[GIVEN INFORMATION]

(** * D-Claw gridded maximum values: the temporal reducer of [dclaw/maxval.py]

    A shallow embedding of [dclaw2maxval_withlev]: the per-timestep update of
    the running maxima (the body of its [for file in files] loop), the masking
    that follows the loop, and the driver around them.

    Arrays.  Every numpy array of the function has the shape [dims] of the
    first raster; the function only uses elementwise operations, masked
    assignment and one whole-array maximum, so an array is modelled by the
    list of its cells in row-major order.

    Numbers.  The summary arrays are [float32]; the bands read from the
    rasters are taken to be [float32] as well, and the Python scalars that
    meet them ([time], [dx], [rho_f], [rho_s], the literals [0.01], [1e-5],
    [9.81], [60]) are used at that precision.  Floats are the IEEE-754
    values of [SpecFloat] at precision 24 and maximal exponent 128, with its
    correctly rounded operations; there is one NaN.  The [level] band holds
    integral refinement levels; they are modelled by [Z], as are the [int]
    arrays [*_lev]. *)

From Stdlib Require Import ZArith Bool Lia.
From Stdlib Require Import Floats.SpecFloat.
From stdpp Require Import base list strings sorting.

Local Open Scope Z_scope.

(** ** binary32 *)

Abbreviation f32 := spec_float.

Module F32.
Definition prec : Z := 24.
Definition emax : Z := 128.

Definition nan : f32 := S754_nan.
Definition zero : f32 := S754_zero false.
Definition of_Z (z : Z) : f32 := binary_normalize prec emax z 0 false.

Definition add : f32 -> f32 -> f32 := SFadd prec emax.
Definition sub : f32 -> f32 -> f32 := SFsub prec emax.
Definition mul : f32 -> f32 -> f32 := SFmul prec emax.
Definition div : f32 -> f32 -> f32 := SFdiv prec emax.
Definition sqrt : f32 -> f32 := SFsqrt prec emax.

(** [x ** 2] and [x ** 0.5] on a float array are numpy's square and sqrt. *)
Definition sq (x : f32) : f32 := mul x x.

Definition lt (x y : f32) : bool := SFltb x y.
Definition gt (x y : f32) : bool := SFltb y x.
Definition ge (x y : f32) : bool := SFleb y x.
Definition eq (x y : f32) : bool := SFeqb x y.

Definition isnan (x : f32) : bool :=
  match x with S754_nan => true | _ => false end.

(** The literals of the source, rounded to binary32. *)
Definition c_0_01 : f32 := div (of_Z 1) (of_Z 100).
Definition c_1em5 : f32 := div (of_Z 1) (of_Z 100000).
Definition c_9_81 : f32 := div (of_Z 981) (of_Z 100).
Definition c_60 : f32 := of_Z 60.
Definition c_1 : f32 := of_Z 1.
Definition c_m1 : f32 := of_Z (-1).
End F32.

#[global] Instance f32_inhabited : Inhabited f32 := populate F32.nan.

(** ** numpy arrays as lists *)

Module Np.
Section Ops.
Context {A B C : Type}.

(** [a op b], elementwise. *)
Definition map2 (f : A -> B -> C) (a : list A) (b : list B) : list C :=
  zip_with f a b.

(** [a[mask] = v[mask]]. *)
Definition put (a : list A) (mask : list bool) (v : list A) : list A :=
  zip_with (fun x (p : bool * A) => if p.1 then p.2 else x) a (zip mask v).

(** [a[mask] = c] for a scalar [c]. *)
Definition fill (a : list A) (mask : list bool) (c : A) : list A :=
  zip_with (fun x (b : bool) => if b then c else x) a mask.
End Ops.

(** [level.max()]; a raster has at least one cell. *)
Definition amax (l : list Z) : Z :=
  match l with
  | [] => 0
  | x :: r => foldr Z.max x r
  end.
End Np.

(** ** The data of the reducer *)

(** One timestep: the time of [fort.tNNNN] and the bands of [fort_qNNNN.tif]. *)
Record Frame := {
  time : f32;
  dx : f32;             (* transform[0] *)
  h : list f32;         (* band 1 *)
  hu : list f32;        (* band 2 *)
  hv : list f32;        (* band 3 *)
  hm : list f32;        (* band 4 *)
  eta : list f32;       (* band 8 *)
  level : list Z        (* band 9 *)
}.

(** The arrays that live across the loop. *)
Record State := {
  h_max : list f32;
  h_min : list f32;
  m_max : list f32;
  vel_max : list f32;
  mom_max : list f32;
  eta_max : list f32;
  lev_max : list Z;
  froude_max : list f32;
  h_max_lev : list Z;
  h_min_lev : list Z;
  m_max_lev : list Z;
  vel_max_lev : list Z;
  mom_max_lev : list Z;
  eta_max_lev : list Z;
  froude_max_lev : list Z;
  arrival_time : list f32;
  eta_max_time : list f32;
  vel_max_time : list f32
}.

Record Params := {
  rho_f : f32;
  rho_s : f32
}.

Definition hmin_fill : f32 := F32.of_Z 99999.

(** The arrays as allocated before the loop, for [n] cells. *)
Definition init (n : nat) : State := {|
  h_max := replicate n F32.zero;
  h_min := replicate n hmin_fill;
  m_max := replicate n F32.zero;
  vel_max := replicate n F32.zero;
  mom_max := replicate n F32.zero;
  eta_max := replicate n F32.zero;
  lev_max := replicate n 0;
  froude_max := replicate n F32.zero;
  h_max_lev := replicate n 0;
  h_min_lev := replicate n 0;
  m_max_lev := replicate n 0;
  vel_max_lev := replicate n 0;
  mom_max_lev := replicate n 0;
  eta_max_lev := replicate n 0;
  froude_max_lev := replicate n 0;
  arrival_time := replicate n F32.c_m1;
  eta_max_time := replicate n F32.c_m1;
  vel_max_time := replicate n F32.c_m1
|}.

(** ** Derived quantities of a frame *)

Definition nan_to_zero (x : f32) : f32 := if F32.isnan x then F32.zero else x.

(** [m = hm / h; m[np.isnan(m)] = 0] *)
Definition m (fr : Frame) : list f32 :=
  nan_to_zero <$> Np.map2 F32.div (hm fr) (h fr).

(** [vel = ((hu / h) ** 2 + (hv / h) ** 2) ** 0.5; vel[np.isnan(vel)] = 0] *)
Definition vel (fr : Frame) : list f32 :=
  nan_to_zero <$>
    (F32.sqrt <$>
       Np.map2 F32.add (F32.sq <$> Np.map2 F32.div (hu fr) (h fr))
                       (F32.sq <$> Np.map2 F32.div (hv fr) (h fr))).

(** [froude = vel / np.sqrt(9.81 * h)] *)
Definition froude (fr : Frame) : list f32 :=
  Np.map2 F32.div (vel fr) (F32.sqrt <$> (F32.mul F32.c_9_81 <$> h fr)).

(** [density = (1.0 - m) * rho_f + (m * rho_s)] *)
Definition density (p : Params) (fr : Frame) : list f32 :=
  Np.map2 F32.add
    ((fun x => F32.mul (F32.sub F32.c_1 x) (rho_f p)) <$> m fr)
    ((fun x => F32.mul x (rho_s p)) <$> m fr).

(** [mom = (h * dx * dx) * density * vel] *)
Definition mom (p : Params) (fr : Frame) : list f32 :=
  Np.map2 F32.mul
    (Np.map2 F32.mul
       ((fun x => F32.mul (F32.mul x (dx fr)) (dx fr)) <$> h fr)
       (density p fr))
    (vel fr).

Definition maxlevel (fr : Frame) : Z := Np.amax (level fr).

(** ** The overwrite masks *)

(** [((level >= q_lev) & cmp(q, q_best)) | (level > q_lev)] *)
Definition overwrite_cell (cmp : f32 -> f32 -> bool)
    (lvl qlev : Z) (new old : f32) : bool :=
  ((lvl >=? qlev) && cmp new old) || (lvl >? qlev).

Definition overwrite (cmp : f32 -> f32 -> bool)
    (lvl qlev : list Z) (new old : list f32) : list bool :=
  Np.map2 orb
    (Np.map2 andb (Np.map2 Z.geb lvl qlev) (Np.map2 cmp new old))
    (Np.map2 Z.gtb lvl qlev).

Definition overwrite_eta (st : State) (fr : Frame) : list bool :=
  overwrite F32.gt (level fr) (eta_max_lev st) (eta fr) (eta_max st).
Definition overwrite_h_max (st : State) (fr : Frame) : list bool :=
  overwrite F32.gt (level fr) (h_max_lev st) (h fr) (h_max st).
Definition overwrite_h_min (st : State) (fr : Frame) : list bool :=
  overwrite F32.lt (level fr) (h_min_lev st) (h fr) (h_min st).
Definition overwrite_m (st : State) (fr : Frame) : list bool :=
  overwrite F32.gt (level fr) (m_max_lev st) (m fr) (m_max st).
Definition overwrite_vel (st : State) (fr : Frame) : list bool :=
  overwrite F32.gt (level fr) (vel_max_lev st) (vel fr) (vel_max st).
Definition overwrite_mom (p : Params) (st : State) (fr : Frame) : list bool :=
  overwrite F32.gt (level fr) (mom_max_lev st) (mom p fr) (mom_max st).
Definition overwrite_froude (st : State) (fr : Frame) : list bool :=
  overwrite F32.gt (level fr) (froude_max_lev st) (froude fr) (froude_max st).

(** [(eta > 0.01) & (arrival_time < 0) & (level == maxlevel)] *)
Definition overwrite_arrival (st : State) (fr : Frame) : list bool :=
  Np.map2 andb
    (Np.map2 andb
       ((fun e => F32.gt e F32.c_0_01) <$> eta fr)
       ((fun a => F32.lt a F32.zero) <$> arrival_time st))
    ((fun l => l =? maxlevel fr) <$> level fr).

(** The three time arrays after the arrival assignments. *)
Definition arrival_time_1 (st : State) (fr : Frame) : list f32 :=
  Np.fill (arrival_time st) (overwrite_arrival st fr) (time fr).
Definition eta_max_time_1 (st : State) (fr : Frame) : list f32 :=
  Np.fill (eta_max_time st) (overwrite_arrival st fr) (time fr).
Definition vel_max_time_1 (st : State) (fr : Frame) : list f32 :=
  Np.fill (vel_max_time st) (overwrite_arrival st fr) (time fr).

(** [((time - eta_max_time) < 1 * 60) & (arrival_time >= 0)], read after the
    arrival assignments. *)
Definition not_super_late (st : State) (fr : Frame) : list bool :=
  Np.map2 andb
    ((fun t => F32.lt (F32.sub (time fr) t) F32.c_60) <$> eta_max_time_1 st fr)
    ((fun a => F32.ge a F32.zero) <$> arrival_time_1 st fr).

Definition overwrite_eta_time (st : State) (fr : Frame) : list bool :=
  Np.map2 andb (overwrite_eta st fr) (not_super_late st fr).
Definition overwrite_vel_time (st : State) (fr : Frame) : list bool :=
  Np.map2 andb (overwrite_vel st fr) (not_super_late st fr).

(** ** One pass of the loop body *)

Definition fold (p : Params) (st : State) (fr : Frame) : State := {|
  lev_max := Np.put (lev_max st) (Np.map2 Z.gtb (level fr) (lev_max st)) (level fr);
  eta_max_lev := Np.put (eta_max_lev st) (overwrite_eta st fr) (level fr);
  h_max_lev := Np.put (h_max_lev st) (overwrite_h_max st fr) (level fr);
  h_min_lev := Np.put (h_min_lev st) (overwrite_h_min st fr) (level fr);
  m_max_lev := Np.put (m_max_lev st) (overwrite_m st fr) (level fr);
  vel_max_lev := Np.put (vel_max_lev st) (overwrite_vel st fr) (level fr);
  mom_max_lev := Np.put (mom_max_lev st) (overwrite_mom p st fr) (level fr);
  froude_max_lev := Np.put (froude_max_lev st) (overwrite_froude st fr) (level fr);
  arrival_time := arrival_time_1 st fr;
  h_max := Np.put (h_max st) (overwrite_h_max st fr) (h fr);
  h_min := Np.put (h_min st) (overwrite_h_min st fr) (h fr);
  m_max := Np.put (m_max st) (overwrite_m st fr) (m fr);
  vel_max := Np.put (vel_max st) (overwrite_vel st fr) (vel fr);
  mom_max := Np.put (mom_max st) (overwrite_mom p st fr) (mom p fr);
  eta_max := Np.put (eta_max st) (overwrite_eta st fr) (eta fr);
  froude_max := Np.put (froude_max st) (overwrite_froude st fr) (froude fr);
  eta_max_time := Np.fill (eta_max_time_1 st fr) (overwrite_eta_time st fr) (time fr);
  vel_max_time := Np.fill (vel_max_time_1 st fr) (overwrite_vel_time st fr) (time fr)
|}.

Definition fold_all (p : Params) (st : State) (frs : list Frame) : State :=
  foldl (fold p) st frs.

(** ** The masking after the loop *)

(** [never_inundated = h_max < 0.00001] *)
Definition never_inundated (st : State) : list bool :=
  (fun x => F32.lt x F32.c_1em5) <$> h_max st.

(** [a[a < 0] = np.nan] *)
Definition mask_negative (a : list f32) : list f32 :=
  Np.fill a ((fun x => F32.lt x F32.zero) <$> a) F32.nan.

Definition finalize (st : State) : State := {|
  h_max := Np.fill (h_max st) (never_inundated st) F32.nan;
  h_min := Np.fill (h_min st) ((fun x => F32.eq x F32.zero) <$> h_min st) F32.nan;
  m_max := Np.fill (m_max st) (never_inundated st) F32.nan;
  vel_max := Np.fill (vel_max st) (never_inundated st) F32.nan;
  mom_max := Np.fill (mom_max st) (never_inundated st) F32.nan;
  eta_max_time :=
    mask_negative (Np.fill (eta_max_time st) (never_inundated st) F32.nan);
  vel_max_time :=
    mask_negative (Np.fill (vel_max_time st) (never_inundated st) F32.nan);
  arrival_time :=
    mask_negative (Np.fill (arrival_time st) (never_inundated st) F32.nan);
  froude_max := Np.fill (froude_max st) (never_inundated st) F32.nan;
  eta_max := eta_max st;
  lev_max := lev_max st;
  h_max_lev := h_max_lev st;
  h_min_lev := h_min_lev st;
  m_max_lev := m_max_lev st;
  vel_max_lev := vel_max_lev st;
  mom_max_lev := mom_max_lev st;
  eta_max_lev := eta_max_lev st;
  froude_max_lev := froude_max_lev st
|}.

[/GIVEN INFORMATION]

_YOUR GOAL_.
Look above for the line with "Definition vel (fr" and the line with "(** [((level >= q_lev)"; transcribe both and all lines in between, exactly, and nothing else.

_OUTPUT BELOW_.
Definition vel (fr : Frame) : list f32 :=
  nan_to_zero <$>
    (F32.sqrt <$>
       Np.map2 F32.add (F32.sq <$> Np.map2 F32.div (hu fr) (h fr))
                       (F32.sq <$> Np.map2 F32.div (hv fr) (h fr))).

(** [froude = vel / np.sqrt(9.81 * h)] *)
Definition froude (fr : Frame) : list f32 :=
  Np.map2 F32.div (vel fr) (F32.sqrt <$> (F32.mul F32.c_9_81 <$> h fr)).

(** [density = (1.0 - m) * rho_f + (m * rho_s)] *)
Definition density (p : Params) (fr : Frame) : list f32 :=
  Np.map2 F32.add
    ((fun x => F32.mul (F32.sub F32.c_1 x) (rho_f p)) <$> m fr)
    ((fun x => F32.mul x (rho_s p)) <$> m fr).

(** [mom = (h * dx * dx) * density * vel] *)
Definition mom (p : Params) (fr : Frame) : list f32 :=
  Np.map2 F32.mul
    (Np.map2 F32.mul
       ((fun x => F32.mul (F32.mul x (dx fr)) (dx fr)) <$> h fr)
       (density p fr))
    (vel fr).

Definition maxlevel (fr : Frame) : Z := Np.amax (level fr).

(** ** The overwrite masks *)

(** [((level >= q_lev) & cmp(q, q_best)) | (level > q_lev)] *)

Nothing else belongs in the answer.